German police raid 53 sites linked to group banned for links to Iran and support for Hezbollah

The German police 53 properties around the country, including a prominent mosque in Hamburg. The raids come hours after the government banned an organization accused of being an “outpost” of Iran’s theocracy, promoting the ideology of its leadership and supporting Lebanon’s Hezbollah terror group.
The ban on the Islamic Center Hamburg, or IZH, and five suborganizations around Germany followed searches in November. Interior Minister Nancy Faeser says evidence gathered in the investigation “confirmed the serious suspicions to such a degree that we ordered the ban today.”
The IZH “promotes an Islamist-extremist, totalitarian ideology in Germany,” while it and its suborganizations “also support the terrorists of Hezbollah and spread aggressive antisemitism,” Faeser says in a statement.
Her ministry says that “as the direct representative of Iran’s ‘Supreme Leader of the Islamic Revolution,’ the IZH disseminates the ideology of the Islamic Revolution in an aggressive and militant way and seeks to bring about such a revolution in the Federal Republic of Germany.”

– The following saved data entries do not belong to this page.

(** A successful [a+] consumed a non-empty run of [a] and the
    continuation accepted the rest. *)
Lemma plus_greedy_Some a s k r :
  re.plus_greedy a s k = Some r →
  ∃ s1 s2, s = s1 +:+ s2 ∧ s1 ≠ EmptyString ∧ all_ok a s1 = true
           ∧ k s2 = Some r.
Proof.
  revert r. induction s as [|c s IH]; intros r; simpl; [done|].
  destruct (re.atom_ok a c) eqn:Hc; [|done].
  destruct (re.plus_greedy a s k) as [r'|] eqn:Hp.
  - intros [= <-]. destruct (IH r' eq_refl) as (s1 & s2 & -> & _ & Hok & Hk).
    exists (String c s1), s2. simpl. by rewrite Hc, Hok.
  - intros Hk. exists (String c EmptyString), s. simpl. by rewrite Hc.
Qed.

(** If the continuation accepts [s2] and rejects every proper suffix
    of it, [a+] on [s1 ++ s2] stops exactly after [s1]. *)
Lemma plus_greedy_app a s1 s2 k r :
  s1 ≠ EmptyString → all_ok a s1 = true → k s2 = Some r →
  (∀ n, (0 < n)%nat → k (Str.drop n s2) = None) →
  re.plus_greedy a (s1 +:+ s2) k = Some r.
Proof.
  intros Hne Hok Hk Hlong.
  assert (re.plus_greedy a s2 k = None) as Hs2.
  { destruct (re.plus_greedy a s2 k) as [r'|] eqn:Hp; [|done].
    apply plus_greedy_Some in Hp as (u & v & -> & Hu & _ & Hv).
    rewrite <-(sdrop_app u v), Hlong in Hv; [done|].
    destruct u; [done|simpl; lia]. }
  induction s1 as [|c s1 IH]; [done|]. simpl in *.
  apply andb_true_iff in Hok as [-> Hok].
  destruct s1 as [|c' s1].
  - simpl. by rewrite Hs2.
  - by rewrite IH.
Qed.

(** If the continuation rejects every suffix, so does [a+]. *)
Lemma plus_greedy_None a s k :
  (∀ s1 s2, s = s1 +:+ s2 → s1 ≠ EmptyString → all_ok a s1 = true →
            k s2 = None) →
  re.plus_greedy a s k = None.
Proof.
  intros Hk. destruct (re.plus_greedy a s k) as [r|] eqn:Hp; [|done].
  apply plus_greedy_Some in Hp as (s1 & s2 & -> & Hne & Hok & Hr).
  by rewrite (Hk s1 s2) in Hr.
Qed.

End PlusGreedy.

The distinctive blue-tiled Imam Ali Mosque in Hamburg, the group’s most prominent facility, was among the properties raided by police early this morning. There were also raids in Berlin and six other German states.
The IZH has long been under observation by Germany’s domestic intelligence agency, which said in its annual report for 2023 that it is Iran’s most important representative in Germany beside the country’s embassy.
The Times of Israel Community.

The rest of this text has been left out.